We investigated the effects of the beta1-beta2-alpha1-blocker, labetalol, in the congestive heart failure (CHF) model induced by aortic constriction in the guinea pig. One hundred days after aortic constriction, 52 animals were given either placebo, labetalol 2 mg/kg/d, or labetalol 20 mg/kg/d for 60 days. Eighteen sham-operated animals were used as controls. Investigations were performed at the end of the treatment period. Compared with sham-operated animals, banded animals receiving placebo showed signs of overt CHF with cardiac, systemic and regional (mesenteric and femoral) hemodynamic dysfunction, and pulmonary and hepatic congestion. An increase in whole heart, atria, and left and right ventricle weights associated with left ventricular cavity enlargement and left and right ventricular wall thickening indicated a remodeling process.
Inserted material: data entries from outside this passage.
(** A system where [strdup] fails, and one where the queue name exists already. *)
Definition env_no_strdup : Env := override (fun A _ c =>
  match c in sys A return option (A * Z) with Strdup _ => Some (false, 12) | _ => None end).

Definition env_queue_exists : Env := override (fun A _ c =>
  match c in sys A return option (A * Z) with Mq_open _ _ _ _ => Some (-1, 17) | _ => None end).

#[export] Instance env_no_strdup_malloc : MallocOk (EV := env_no_strdup).
Proof. intros tr n. by do 2 eexists. Qed.
#[export] Instance env_queue_exists_strdup : StrdupOk (EV := env_queue_exists).
Proof. intros tr s. by eexists. Qed.

Lemma posix_open_umask_witness :
  umask_of [Ev (Umask 18) 18; Ev (Mq_open "/banipd" (owner_oflag 2) MODE_0660 (MqAttr 10 1024)) 3;
            Ev (Strdup "/banipd") true; Ev (Umask 0) 18]
  = if HAS_FLAG 2 QUEUE_FL_OWNER then Some (fst (env_default _ [] (Umask 0))) else umask_of [].
Proof.
  refine (posix_open_umask (EV := env_default) (PL := linux) posix_fresh "/banipd" 2 ErrVar
            (Proc 0 None) [] (Ok (true, PosixQueue 3 (Some "/banipd") (MqAttr 10 1024)))
            (Proc 0 None) _ _).
  reflexivity.
Defined.

Lemma posix_open_umask_leak_witness :
  exists p' tr',
    posix_open (EV := env_no_strdup) (PL := linux) posix_fresh "/banipd" 2 ErrVar (Proc 0 None) []
    = (Ok (false, set_filename None posix_fresh), p', tr') /\ umask_of tr' = Some 0.
Proof.
  apply (posix_open_umask_leak (EV := env_no_strdup) (PL := linux)) with (old := 18) (e := 0) (e' := 12);
    try reflexivity. apply env_no_strdup_malloc.
Defined.

Lemma posix_open_owner_witness :
  exists prev e3,
    posix_open (EV := env_default) (PL := linux) posix_fresh "/banipd" 2 ErrVar (Proc 0 None) []
    = (Ok (true, PosixQueue 3 (Some "/banipd") (MqAttr 10 1024)), Proc e3 None,
       [Ev (Umask 18) prev; Ev (Mq_open "/banipd" (owner_oflag 2) MODE_0660 (MqAttr 10 1024)) 3;
        Ev (Strdup "/banipd") true; Ev (Umask 0) 18]).
Proof.
  apply (posix_open_owner (EV := env_default) (PL := linux) posix_fresh "/banipd" 2
           (Proc 0 None) [] 18 0 0 3 0); try reflexivity. apply env_default_malloc.
Defined.

Lemma posix_attribute_roundtrip_witness :
  QUEUE_ERR_OK = QUEUE_ERR_OK
  /\ posix_get_attribute (PosixQueue 3 (Some "/q") (MqAttr 10 4096))
       QUEUE_ATTR_MAX_MESSAGE_SIZE (Proc 0 None) [] = (Ok (QUEUE_ERR_OK, Some 4096), Proc 0 None, [])
  /\ posix_get_attribute (PosixQueue 3 (Some "/q") (MqAttr 10 4096))
       QUEUE_ATTR_MAX_MESSAGE_IN_QUEUE (Proc 0 None) []
     = posix_get_attribute (PosixQueue 3 (Some "/q") (MqAttr 10 1024))
       QUEUE_ATTR_MAX_MESSAGE_IN_QUEUE (Proc 0 None) [].
Proof.
  exact (posix_attribute_roundtrip (PosixQueue 3 (Some "/q") (MqAttr 10 1024))
           "/q" QUEUE_ATTR_MAX_MESSAGE_SIZE 4096 (Proc 0 None) [] eq_refl).
Defined.

Lemma posix_close_correct_witness :
  close_post (PosixQueue 3 (Some "/q") (MqAttr 10 1024)) [] (Ok (true, None)) (Proc 0 None)
    [Ev (Mq_unlink "/q") 0; Ev (Mq_close 3) 0].
Proof.
  apply (posix_close_correct (EV := env_default) (PosixQueue 3 (Some "/q") (MqAttr 10 1024))
           (Proc 0 None) []); reflexivity.
Defined.

Lemma posix_failed_owner_unlinks_witness :
  exists q' p' tr',
    posix_open (EV := env_queue_exists) (PL := linux) posix_fresh "/banipd" 2 ErrVar (Proc 0 None) []
    = (Ok (false, q'), p', tr')
    /\ posix_close (EV := env_queue_exists) (Some q') ErrNull p' tr'
       = (Ok (true, None), set_errno 0 p', Ev (Mq_unlink "/banipd") 0 :: tr').
Proof.
  do 3 eexists. split; [vm_compute; reflexivity|].
  refine (posix_failed_owner_unlinks (EV := env_queue_exists) (PL := linux)
    posix_fresh "/banipd" 2 (Proc 0 None) [] _ _ _ 0 _ _ _); vm_compute; reflexivity.
Defined.

Lemma posix_client_leaves_queue_witness :
  grows client_call [] [Ev (Mq_close 3) 0; Ev (Mq_getattr 3) (Some (MqAttr 10 1024));
    Ev (Mq_open "/banipd" O_WRONLY MODE_0660 (MqAttr 10 1024)) 3;
    Ev (Malloc SIZEOF_POSIX_QUEUE) (Some (replicate 80 "?"%char))].
Proof.
  refine (posix_client_leaves_queue (EV := env_default) (PL := linux) []
    (PosixQueue 3 None (MqAttr 10 1024)) ErrVar (Proc 0 None)
    [Ev (Mq_getattr 3) (Some (MqAttr 10 1024));
     Ev (Mq_open "/banipd" O_WRONLY MODE_0660 (MqAttr 10 1024)) 3;
     Ev (Malloc SIZEOF_POSIX_QUEUE) (Some (replicate 80 "?"%char))]
    (Ok (true, None)) (Proc 0 None) _ _ _).
  - apply (reach_open [] posix_fresh
      [Ev (Malloc SIZEOF_POSIX_QUEUE) (Some (replicate 80 "?"%char))]
      "/banipd" QUEUE_FL_SENDER ErrVar (Proc 0 None) true _ (Proc 0 None)); [|reflexivity|reflexivity].
    by apply (reach_init [] ErrVar (Proc 0 None) (Proc 0 None)).
  - reflexivity.
Defined.

Lemma posix_refines_fifo_witness :
  exists qs qr p' tr3 tr',
    impl_run (EV := env_kernel) (Q := posix_queue (EV := env_kernel) (PL := linux)) qs qr
      (replicate 1025 NUL) 1025
      [Fifo.Send "1.2.3.4"; Fifo.Send "10.0.0.0/8"; Fifo.Receive; Fifo.Receive] (Proc 0 None) tr3
    = (Ok [Fifo.Sent true; Fifo.Sent true; Fifo.Received "1.2.3.4"; Fifo.Received "10.0.0.0/8"],
       p', tr')
    /\ mq_queue tr' "/banipd" = Some (MqAttr 10 1024, []).
Proof.
  edestruct (posix_refines_fifo (EV := env_kernel) (PL := linux) "/banipd"
    [Fifo.Send "1.2.3.4"; Fifo.Send "10.0.0.0/8"; Fifo.Receive; Fifo.Receive])
    with (error := ErrVar) (error' := ErrVar) (po := Proc 0 None) (pc := Proc 0 None) (tr := @nil event)
    as (p' & tr' & Hrun & Hq).
  - vm_compute. reflexivity.
  - constructor.
  - vm_compute. reflexivity.
  - repeat constructor; vm_compute; congruence.
  - exact (Z.le_succ_diag_r 1024).
  - instantiate (1 := replicate 1025 NUL). rewrite length_replicate. lia.
  - vm_compute. reflexivity.
  - do 5 eexists. split; [exact Hrun|exact Hq].
Defined.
Compared with placebo, labetalol did not significantly modify cardiac, systemic, or regional hemodynamic variables but significantly decreased pulmonary and hepatic congestion. Labetalol significantly reduced left ventricular cavity area (-10 and -20% after 2 and 20 mg/kg, respectively) and left ventricular (-4 and -16%) and right ventricular (-4 and -19%) wall thickness. In conclusion, labetalol induced partial regression of cardiac remodeling before hemodynamic improvement. This early anti-remodeling effect could play a role in the favorable effects observed with beta1-beta2-alpha1-blockers in humans.